Instructions to follow:
Once the line holding "(** * jsl.fields: role-aware" is found in the listing below, write it out and each later line exactly, up to and including the one holding "(** ** Outcomes of Python calls".
=== Begin Enclosure ===
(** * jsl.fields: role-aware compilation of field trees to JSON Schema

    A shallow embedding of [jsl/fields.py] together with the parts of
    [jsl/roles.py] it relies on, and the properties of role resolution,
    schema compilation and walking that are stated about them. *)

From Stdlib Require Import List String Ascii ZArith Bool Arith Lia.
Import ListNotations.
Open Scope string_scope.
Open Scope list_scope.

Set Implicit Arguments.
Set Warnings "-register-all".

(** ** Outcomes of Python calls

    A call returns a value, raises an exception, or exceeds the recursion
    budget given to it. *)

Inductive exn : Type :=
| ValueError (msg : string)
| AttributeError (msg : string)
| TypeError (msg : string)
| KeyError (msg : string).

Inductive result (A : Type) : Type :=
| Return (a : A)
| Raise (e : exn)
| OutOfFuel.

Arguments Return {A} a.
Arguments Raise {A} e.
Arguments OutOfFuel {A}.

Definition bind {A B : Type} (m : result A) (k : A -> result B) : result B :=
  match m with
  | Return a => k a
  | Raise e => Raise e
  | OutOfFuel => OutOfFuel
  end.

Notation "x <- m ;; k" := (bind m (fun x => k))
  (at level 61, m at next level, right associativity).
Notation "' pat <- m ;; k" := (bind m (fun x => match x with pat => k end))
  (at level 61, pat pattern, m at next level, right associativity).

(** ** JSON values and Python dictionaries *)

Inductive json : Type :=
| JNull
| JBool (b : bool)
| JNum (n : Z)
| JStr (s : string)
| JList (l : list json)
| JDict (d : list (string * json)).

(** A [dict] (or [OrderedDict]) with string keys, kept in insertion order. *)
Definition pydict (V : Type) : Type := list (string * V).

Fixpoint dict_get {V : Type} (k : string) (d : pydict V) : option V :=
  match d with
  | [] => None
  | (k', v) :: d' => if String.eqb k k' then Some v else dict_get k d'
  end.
=== End Enclosure ===
=== Begin Enclosure ===
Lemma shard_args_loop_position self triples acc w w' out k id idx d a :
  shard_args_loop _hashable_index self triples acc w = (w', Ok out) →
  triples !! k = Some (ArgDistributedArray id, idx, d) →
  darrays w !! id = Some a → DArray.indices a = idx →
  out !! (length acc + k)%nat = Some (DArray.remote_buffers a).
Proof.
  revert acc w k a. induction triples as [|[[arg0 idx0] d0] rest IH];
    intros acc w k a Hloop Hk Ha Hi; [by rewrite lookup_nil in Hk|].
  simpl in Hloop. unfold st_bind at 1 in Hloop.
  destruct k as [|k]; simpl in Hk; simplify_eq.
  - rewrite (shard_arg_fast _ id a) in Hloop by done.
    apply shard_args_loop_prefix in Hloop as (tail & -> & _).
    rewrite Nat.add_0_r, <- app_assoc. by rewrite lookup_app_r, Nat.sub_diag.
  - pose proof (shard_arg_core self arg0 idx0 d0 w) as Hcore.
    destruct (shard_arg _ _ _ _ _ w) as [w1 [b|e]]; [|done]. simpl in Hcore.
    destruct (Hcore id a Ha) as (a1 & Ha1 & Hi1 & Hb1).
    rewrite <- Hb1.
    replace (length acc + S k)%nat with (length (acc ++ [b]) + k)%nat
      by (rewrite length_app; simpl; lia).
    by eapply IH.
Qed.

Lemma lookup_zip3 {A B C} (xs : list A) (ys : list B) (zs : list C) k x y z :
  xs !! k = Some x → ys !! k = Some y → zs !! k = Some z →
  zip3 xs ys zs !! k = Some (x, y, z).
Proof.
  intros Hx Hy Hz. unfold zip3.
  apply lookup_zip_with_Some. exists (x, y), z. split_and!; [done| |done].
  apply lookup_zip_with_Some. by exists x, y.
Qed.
=== End Enclosure ===
Task result:
(** * jsl.fields: role-aware compilation of field trees to JSON Schema

    A shallow embedding of [jsl/fields.py] together with the parts of
    [jsl/roles.py] it relies on, and the properties of role resolution,
    schema compilation and walking that are stated about them. *)

From Stdlib Require Import List String Ascii ZArith Bool Arith Lia.
Import ListNotations.
Open Scope string_scope.
Open Scope list_scope.

Set Implicit Arguments.
Set Warnings "-register-all".

(** ** Outcomes of Python calls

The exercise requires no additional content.